Structure-activity relationship of modified amphiphilic cationic cyclodextrins for enhanced siRNA delivery

The presence of multiple hydroxyl groups at positions C2, C3 and C6 on the cyclodextrin (CD) ring structure allows for extensive functionalisation, enabling the development of biomaterials with significant potential for therapeutic siRNA delivery. To identify structural modifications that enhance activity, a range of cationic amphiphilic CDs, including both β- and γ-CDs, were synthesised, compared and evaluated. Each CDs incorporated a C₁₂ lipid chain on the primary face of the CD. On the secondary rim, at positions C2 and C3, either primary or tertiary amine groups with different pKa values were introduced via either a triazole or a thiopropyl linker.

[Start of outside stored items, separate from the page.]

(** ** Commands: what a 2xx answer does *)

(** X14: A 2xx answer to a reset or a timer update raises one (non-destructive)
    toast and forces exactly one status pull and one events pull; it
    writes no cell itself, so what is displayed changes only when those
    pulls are answered.  The command's promise is settled for good. *)
Theorem command_success_forces_both_pulls (w : World) (i : nat) (k : kont) (code : Z) :
  reachable w ->
  pending w !! i = Some k ->
  is_command k = true ->
  response_ok code = true ->
  exists w' t,
    step (Settle i (Response code)) w =
      Some (w', [OToast t; OFetch (next_req w) status_request;
                 OFetch (S (next_req w)) events_request]) /\
    destructive t = false /\
    st w' = st w /\
    pending w' !! i = None /\
    pending w' !! next_req w = Some KStatus /\
    pending w' !! S (next_req w) = Some KEvents.
Proof.
  intros Hr Hk Hc Hok. pose proof (reachable_hooks_ok w Hr) as Hh.
  pose proof (fresh_lt w i k (proj1 (reachable_pending_ok w Hr)) Hk) as Hlt.
  destruct k; try discriminate Hc;
    settle_handler Hk (Response code); rewrite Hok in Hm;
    eexists _, _;
    (split; [rewrite (step_quiet _ _ _ Hm Hh eq_refl eq_refl); reflexivity|]);
    unfold_M; simpl;
    (split; [reflexivity|]); (split; [destruct (st w); reflexivity|]);
    (split; [rewrite !lookup_insert_ne by lia; apply lookup_delete_eq|]);
    (split; [rewrite lookup_insert_ne by lia; apply lookup_insert_eq
            | apply lookup_insert_eq]).
Qed.

Lemma command_success_forces_both_pulls_witness :
  reachable (world_after (command_in_flight ClickReset)) /\
  pending (world_after (command_in_flight ClickReset)) !! 3 = Some KReset /\
  is_command KReset = true /\
  response_ok 200 = true /\
  exists w' t,
    step (Settle 3 (Response 200)) (world_after (command_in_flight ClickReset)) =
      Some (w', [OToast t; OFetch 4 status_request; OFetch 5 events_request]) /\
    destructive t = false /\
    st w' = st (world_after (command_in_flight ClickReset)) /\
    pending w' !! 3 = None /\
    pending w' !! 4 = Some KStatus /\
    pending w' !! 5 = Some KEvents.
Proof.
  split; [apply world_after_reachable; vm_compute; reflexivity|]. split; [vm_compute; reflexivity|].
  split; [reflexivity|]. split; [reflexivity|].
  apply (command_success_forces_both_pulls (world_after (command_in_flight ClickReset))
           3 KReset 200);
    [apply world_after_reachable; vm_compute; reflexivity | vm_compute; reflexivity | reflexivity | reflexivity].
Defined.

(** X15: The toast of a successful timer update names the duration that was
    sent, not the one the field holds when the answer arrives: if the
    operator retypes the field while the request is in flight, the toast
    still shows the value of the click (in decimal digits, for an integer
    a JavaScript number holds exactly). *)
Theorem update_toast_names_sent_duration (w : World) (z : Z) (retyped : num) (code : Z) :
  reachable w ->
  isLoggedIn (st w) = true ->
  timerDuration (st w) = Int z ->
  (Z.abs z < 2 ^ 53)%Z ->
  response_ok code = true ->
  exists w1 w2 w3,
    step ClickUpdate w =
      Some (w1, [OFetch (next_req w)
                   {| req_method := POST; req_url := url "/api/update_timer";
                      req_json_header := true; req_body_of := DurationBody (Int z) |}]) /\
    step (ChangeTimer retyped) w1 = Some (w2, []) /\
    step (Settle (next_req w) (Response code)) w2 =
      Some (w3, [OToast {| title := "Timer Updated";
                           description := "Timer duration set to " +:+ pretty z +:+ " seconds";
                           destructive := false |};
                 OFetch (S (next_req w)) status_request;
                 OFetch (S (S (next_req w))) events_request]) /\
    timerDuration (st w3) = retyped.
Proof.
  intros Hr Hl Hz _ Hok. pose proof (reachable_hooks_ok w Hr) as Hh.
  assert (Hs1 : step ClickUpdate w = Some (fst (exec updateTimer w), snd (exec updateTimer w))).
  { apply (step_quiet ClickUpdate w updateTimer);
      [simpl; rewrite ?(hooks_mounted _ Hh), ?Hl; reflexivity | exact Hh | reflexivity | reflexivity]. }
  pose proof (hooks_ok_step _ _ _ _ Hh Hs1 (hooks_mounted _ Hh)) as Hh1.
  set (w1 := fst (exec updateTimer w)) in *.
  assert (Hs2 : step (ChangeTimer retyped) w1 = Some (fst (exec (onTimerChange retyped) w1), [])).
  { apply (step_quiet (ChangeTimer retyped) w1 (onTimerChange retyped));
      [simpl; rewrite ?(hooks_mounted _ Hh), ?Hl; reflexivity | exact Hh1 | reflexivity | reflexivity]. }
  pose proof (hooks_ok_step _ _ _ _ Hh1 Hs2 (hooks_mounted _ Hh1)) as Hh2.
  set (w2 := fst (exec (onTimerChange retyped) w1)) in *.
  assert (Hk : pending w2 !! next_req w = Some (KUpdate (Int z))).
  { subst w2 w1. unfold_M; simpl. rewrite Hz. apply lookup_insert_eq. }
  settle_handler Hk (Response code). rewrite Hok in Hm.
  exists w1, w2, (fst (exec (settle (next_req w);; 
                              toast {| title := "Timer Updated";
                                       description := "Timer duration set to " +:+ num_to_string (Int z) +:+ " seconds";
                                       destructive := false |};; fetchStatus;; fetchEvents) w2)).
  split; [rewrite Hs1; subst w1; unfold_M; simpl; rewrite Hz; reflexivity|].
  split; [exact Hs2|].
  split; [rewrite (step_quiet _ _ _ Hm Hh2 eq_refl eq_refl); reflexivity | reflexivity].
Qed.

Lemma update_toast_names_sent_duration_witness :
  reachable (world_after [Settle 0 (Response 200)]) /\
  isLoggedIn (st (world_after [Settle 0 (Response 200)])) = true /\
  timerDuration (st (world_after [Settle 0 (Response 200)])) = Int 30 /\
  (Z.abs 30 < 2 ^ 53)%Z /\
  response_ok 200 = true /\
  exists w1 w2 w3,
    step ClickUpdate (world_after [Settle 0 (Response 200)]) =
      Some (w1, [OFetch 3
                   {| req_method := POST; req_url := url "/api/update_timer";
                      req_json_header := true; req_body_of := DurationBody (Int 30) |}]) /\
    step (ChangeTimer (Int 45)) w1 = Some (w2, []) /\
    step (Settle 3 (Response 200)) w2 =
      Some (w3, [OToast {| title := "Timer Updated";
                           description := "Timer duration set to 30 seconds";
                           destructive := false |};
                 OFetch 4 status_request; OFetch 5 events_request]) /\
    timerDuration (st w3) = Int 45.
Proof.
  split; [apply world_after_reachable; vm_compute; reflexivity|]. split; [vm_compute; reflexivity|].
  split; [vm_compute; reflexivity|]. split; [reflexivity|]. split; [reflexivity|].
  apply (update_toast_names_sent_duration (world_after [Settle 0 (Response 200)])
           30 (Int 45) 200);
    [apply world_after_reachable; vm_compute; reflexivity | vm_compute; reflexivity
    | vm_compute; reflexivity | reflexivity | reflexivity].
Defined.

(** ** Pulls: the shape of an events body, and ticks *)





(** X17: A firing interval issues exactly one request of its feed and changes
    nothing else: no cell, no interval, and every request already in
    flight (an unanswered pull of the same feed included) stays in flight
    beside the new one. *)
Theorem tick_adds_one_pull (w : World) (t : nat) (f : feed) :
  reachable w ->
  timers w !! t = Some f ->
  exists w',
    step (Tick t) w =
      Some (w', [OFetch (next_req w)
                   (match f with
                    | StatusFeed => status_request
                    | EventsFeed => events_request
                    end)]) /\
    st w' = st w /\ timers w' = timers w /\
    pending w' !! next_req w =
      Some (match f with StatusFeed => KStatus | EventsFeed => KEvents end) /\
    forall j k, pending w !! j = Some k -> pending w' !! j = Some k.
Proof.
  intros Hr Ht. pose proof (reachable_hooks_ok w Hr) as Hh.
  pose proof (proj1 (reachable_pending_ok w Hr)) as Hf.
  destruct f;
    [ assert (Hm : handler (Tick t) w = Some fetchStatus) by (simpl; rewrite Ht; reflexivity)
    | assert (Hm : handler (Tick t) w = Some fetchEvents) by (simpl; rewrite Ht; reflexivity) ];
    (eexists; split; [rewrite (step_quiet _ _ _ Hm Hh eq_refl eq_refl); reflexivity|]);
    unfold_M; simpl;
    (split; [destruct (st w); reflexivity|]); (split; [reflexivity|]);
    (split; [apply lookup_insert_eq|]);
    intros j k Hj; pose proof (fresh_lt w j k Hf Hj);
    rewrite lookup_insert_ne by lia; exact Hj.
Qed.

Lemma tick_adds_one_pull_witness :
  reachable (world_after [Settle 0 (Response 200)]) /\
  timers (world_after [Settle 0 (Response 200)]) !! 0 = Some StatusFeed /\
  exists w',
    step (Tick 0) (world_after [Settle 0 (Response 200)]) =
      Some (w', [OFetch 3 status_request]) /\
    st w' = st (world_after [Settle 0 (Response 200)]) /\
    timers w' = timers (world_after [Settle 0 (Response 200)]) /\
    pending w' !! 3 = Some KStatus /\
    forall j k, pending (world_after [Settle 0 (Response 200)]) !! j = Some k ->
                pending w' !! j = Some k.
Proof.
  split; [apply world_after_reachable; vm_compute; reflexivity|]. split; [vm_compute; reflexivity|].
  apply (tick_adds_one_pull (world_after [Settle 0 (Response 200)]) 0 StatusFeed);
    [apply world_after_reachable; vm_compute; reflexivity | vm_compute; reflexivity].
Defined.

(** ** The inline error of the login form *)

(** X18: The inline error is written by submitting the form (which clears it)
    and by a login request settling, and by nothing else: typing into the
    fields does not clear it, so it stays on screen until the next
    attempt. *)
Theorem inline_error_persists (e : event) (w w' : World) (o : list output) :
  step e w = Some (w', o) ->
  e <> SubmitLogin ->
  (forall i s, e = Settle i s -> pending w !! i <> Some KLogin) ->
  error (st w') = error (st w).
Proof.
  intros Hstep Hsub Hset.
  apply step_world in Hstep as (m & Hm & -> & _).
  handler_cases e Hm; try reflexivity;
    exfalso; first [ apply Hsub; reflexivity | eapply Hset; [reflexivity | eassumption] ].
Qed.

Nanoparticles (NPs) encapsulating small interfering RNA (siRNA) were formulated at mass ratios 7.5:1 and 10:1 (CD:siRNA) and their physicochemical properties evaluated. A comparative in vitro study was conducted to assess the gene silencing efficacy of these NPs using the luciferase reporter gene in A549-luc cells. Gene silencing levels for both β- and γ-CDs increased when modified with a primary amine compared to a tertiary amine group at position C2. Gene expression inhibition was further improved when the CDs were functionalized with amine functionalities at positions C2 and C3. Modification of the secondary side of γ-CDs with two sets of primary amine functionalities via a thiopropyl linker, as compared to a triazole linker, achieved up to 80% gene knockdown, regardless of dose. In conclusion, the structure–activity relationship study successfully identified CD modifications that enhance gene silencing efficacy.